Saved data entries

--------------------------------

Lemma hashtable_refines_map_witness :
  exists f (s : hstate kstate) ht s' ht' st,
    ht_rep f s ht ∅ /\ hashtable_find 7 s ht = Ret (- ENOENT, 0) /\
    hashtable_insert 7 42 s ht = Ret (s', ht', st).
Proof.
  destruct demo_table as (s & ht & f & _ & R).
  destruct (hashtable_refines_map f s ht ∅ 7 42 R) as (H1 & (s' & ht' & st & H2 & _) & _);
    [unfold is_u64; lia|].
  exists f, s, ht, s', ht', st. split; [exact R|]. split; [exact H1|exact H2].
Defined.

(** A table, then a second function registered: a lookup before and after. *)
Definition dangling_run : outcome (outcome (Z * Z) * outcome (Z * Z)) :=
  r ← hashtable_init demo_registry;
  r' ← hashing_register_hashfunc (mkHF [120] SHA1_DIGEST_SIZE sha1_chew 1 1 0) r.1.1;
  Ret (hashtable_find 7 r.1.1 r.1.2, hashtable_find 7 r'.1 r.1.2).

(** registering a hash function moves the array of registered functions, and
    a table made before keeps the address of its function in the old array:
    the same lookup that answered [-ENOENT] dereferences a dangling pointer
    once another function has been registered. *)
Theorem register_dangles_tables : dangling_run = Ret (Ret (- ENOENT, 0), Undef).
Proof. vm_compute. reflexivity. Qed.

--------------------------------

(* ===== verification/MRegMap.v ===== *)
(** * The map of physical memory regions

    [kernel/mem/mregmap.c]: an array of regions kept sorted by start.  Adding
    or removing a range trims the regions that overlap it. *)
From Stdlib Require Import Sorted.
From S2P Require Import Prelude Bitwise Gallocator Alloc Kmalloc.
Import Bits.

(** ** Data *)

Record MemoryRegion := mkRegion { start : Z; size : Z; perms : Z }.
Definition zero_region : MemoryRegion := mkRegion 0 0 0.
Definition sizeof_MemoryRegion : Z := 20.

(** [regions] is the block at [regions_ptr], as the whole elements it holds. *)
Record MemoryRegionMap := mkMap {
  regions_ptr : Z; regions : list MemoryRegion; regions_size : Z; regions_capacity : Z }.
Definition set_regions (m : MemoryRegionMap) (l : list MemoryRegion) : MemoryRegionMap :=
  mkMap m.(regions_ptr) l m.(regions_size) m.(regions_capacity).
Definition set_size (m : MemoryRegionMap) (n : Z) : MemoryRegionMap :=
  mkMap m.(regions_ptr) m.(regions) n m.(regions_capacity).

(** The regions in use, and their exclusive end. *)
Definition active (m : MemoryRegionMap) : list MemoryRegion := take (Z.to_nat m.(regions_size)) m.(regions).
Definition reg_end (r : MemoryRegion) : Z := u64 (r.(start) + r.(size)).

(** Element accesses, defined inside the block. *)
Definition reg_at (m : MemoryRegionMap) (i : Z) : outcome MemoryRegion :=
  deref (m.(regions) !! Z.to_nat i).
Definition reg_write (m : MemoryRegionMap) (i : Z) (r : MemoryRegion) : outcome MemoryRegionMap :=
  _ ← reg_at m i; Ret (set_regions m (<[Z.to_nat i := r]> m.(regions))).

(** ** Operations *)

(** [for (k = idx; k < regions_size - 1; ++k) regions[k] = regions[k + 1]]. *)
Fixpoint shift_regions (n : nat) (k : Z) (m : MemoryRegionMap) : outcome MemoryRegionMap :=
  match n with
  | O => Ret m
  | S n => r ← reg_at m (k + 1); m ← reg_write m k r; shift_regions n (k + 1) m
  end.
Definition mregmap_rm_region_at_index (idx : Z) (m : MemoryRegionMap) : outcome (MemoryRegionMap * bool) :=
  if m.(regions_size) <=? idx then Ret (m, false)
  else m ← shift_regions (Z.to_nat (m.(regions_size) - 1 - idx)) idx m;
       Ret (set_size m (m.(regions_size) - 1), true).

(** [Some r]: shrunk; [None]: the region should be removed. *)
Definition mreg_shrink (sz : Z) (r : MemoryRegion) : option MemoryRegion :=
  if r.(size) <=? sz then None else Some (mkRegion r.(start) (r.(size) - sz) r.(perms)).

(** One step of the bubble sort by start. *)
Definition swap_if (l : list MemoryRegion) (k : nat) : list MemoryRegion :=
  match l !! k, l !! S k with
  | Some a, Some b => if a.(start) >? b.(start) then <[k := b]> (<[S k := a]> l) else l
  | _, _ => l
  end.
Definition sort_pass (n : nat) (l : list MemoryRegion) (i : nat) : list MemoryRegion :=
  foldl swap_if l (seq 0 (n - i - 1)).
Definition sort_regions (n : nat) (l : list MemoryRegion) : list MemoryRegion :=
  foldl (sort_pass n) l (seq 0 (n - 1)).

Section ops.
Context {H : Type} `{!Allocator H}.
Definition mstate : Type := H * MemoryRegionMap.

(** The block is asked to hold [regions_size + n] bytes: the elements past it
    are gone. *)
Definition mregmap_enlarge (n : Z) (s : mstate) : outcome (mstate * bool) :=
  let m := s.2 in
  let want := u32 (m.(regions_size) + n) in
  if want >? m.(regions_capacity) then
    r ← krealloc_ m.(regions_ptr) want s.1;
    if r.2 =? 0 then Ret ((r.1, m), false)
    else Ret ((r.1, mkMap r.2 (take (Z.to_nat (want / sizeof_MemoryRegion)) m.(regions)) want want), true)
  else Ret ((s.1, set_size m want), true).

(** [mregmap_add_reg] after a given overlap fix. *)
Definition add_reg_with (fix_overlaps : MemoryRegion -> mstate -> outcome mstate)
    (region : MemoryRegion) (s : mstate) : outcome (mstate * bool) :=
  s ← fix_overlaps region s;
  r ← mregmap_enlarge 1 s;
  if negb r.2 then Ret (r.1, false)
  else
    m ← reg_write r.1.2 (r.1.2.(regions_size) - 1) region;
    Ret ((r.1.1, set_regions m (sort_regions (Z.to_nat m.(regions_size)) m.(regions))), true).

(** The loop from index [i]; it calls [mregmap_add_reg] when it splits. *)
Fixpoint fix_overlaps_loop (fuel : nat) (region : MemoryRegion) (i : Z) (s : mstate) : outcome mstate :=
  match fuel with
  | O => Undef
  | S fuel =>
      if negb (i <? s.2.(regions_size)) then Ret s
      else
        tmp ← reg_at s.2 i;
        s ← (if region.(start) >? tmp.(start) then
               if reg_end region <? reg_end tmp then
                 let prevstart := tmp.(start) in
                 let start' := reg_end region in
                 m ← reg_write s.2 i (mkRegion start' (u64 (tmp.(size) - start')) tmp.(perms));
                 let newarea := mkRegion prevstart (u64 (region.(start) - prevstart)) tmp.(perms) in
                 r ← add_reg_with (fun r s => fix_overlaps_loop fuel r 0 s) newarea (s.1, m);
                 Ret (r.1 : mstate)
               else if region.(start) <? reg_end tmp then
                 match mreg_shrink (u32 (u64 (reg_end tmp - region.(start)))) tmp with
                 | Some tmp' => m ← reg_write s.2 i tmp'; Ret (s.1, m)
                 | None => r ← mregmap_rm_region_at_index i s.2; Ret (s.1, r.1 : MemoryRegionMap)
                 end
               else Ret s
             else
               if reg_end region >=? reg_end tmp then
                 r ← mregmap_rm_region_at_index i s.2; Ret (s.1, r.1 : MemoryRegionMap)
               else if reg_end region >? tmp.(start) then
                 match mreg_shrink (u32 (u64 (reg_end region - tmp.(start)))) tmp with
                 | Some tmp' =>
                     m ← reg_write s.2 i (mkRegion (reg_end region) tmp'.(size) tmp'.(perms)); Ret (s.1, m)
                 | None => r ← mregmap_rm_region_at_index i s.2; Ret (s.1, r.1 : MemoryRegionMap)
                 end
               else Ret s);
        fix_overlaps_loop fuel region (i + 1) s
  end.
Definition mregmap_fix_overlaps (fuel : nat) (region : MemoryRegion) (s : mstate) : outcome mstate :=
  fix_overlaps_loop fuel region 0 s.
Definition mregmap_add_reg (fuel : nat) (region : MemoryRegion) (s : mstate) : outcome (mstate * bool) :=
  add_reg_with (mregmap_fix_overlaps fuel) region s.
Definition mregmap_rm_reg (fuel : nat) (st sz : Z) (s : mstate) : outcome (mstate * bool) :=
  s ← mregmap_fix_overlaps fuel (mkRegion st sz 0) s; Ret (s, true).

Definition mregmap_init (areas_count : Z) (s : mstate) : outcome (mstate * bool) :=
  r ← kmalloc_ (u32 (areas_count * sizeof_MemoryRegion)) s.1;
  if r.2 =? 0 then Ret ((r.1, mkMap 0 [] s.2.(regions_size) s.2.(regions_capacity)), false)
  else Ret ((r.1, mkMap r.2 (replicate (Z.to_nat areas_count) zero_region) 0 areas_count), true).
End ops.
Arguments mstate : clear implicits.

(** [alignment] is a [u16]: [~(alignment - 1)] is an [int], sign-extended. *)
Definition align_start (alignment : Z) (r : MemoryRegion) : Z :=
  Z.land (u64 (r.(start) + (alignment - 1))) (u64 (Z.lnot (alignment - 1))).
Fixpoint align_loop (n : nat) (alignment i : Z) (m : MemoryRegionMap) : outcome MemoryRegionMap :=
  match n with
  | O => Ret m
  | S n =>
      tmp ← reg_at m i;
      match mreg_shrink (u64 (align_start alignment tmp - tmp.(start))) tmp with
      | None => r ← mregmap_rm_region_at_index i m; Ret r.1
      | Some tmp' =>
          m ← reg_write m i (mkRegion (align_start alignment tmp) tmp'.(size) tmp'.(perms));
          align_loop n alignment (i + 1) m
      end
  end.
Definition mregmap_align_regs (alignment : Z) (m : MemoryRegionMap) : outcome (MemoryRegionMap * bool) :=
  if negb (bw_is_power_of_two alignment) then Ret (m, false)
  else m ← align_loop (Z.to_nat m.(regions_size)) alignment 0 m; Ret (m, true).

--------------------------------

With "prevstart" as the word to match, copy each line of the records that has it.

                 let prevstart := tmp.(start) in
                 let newarea := mkRegion prevstart (u64 (region.(start) - prevstart)) tmp.(perms) in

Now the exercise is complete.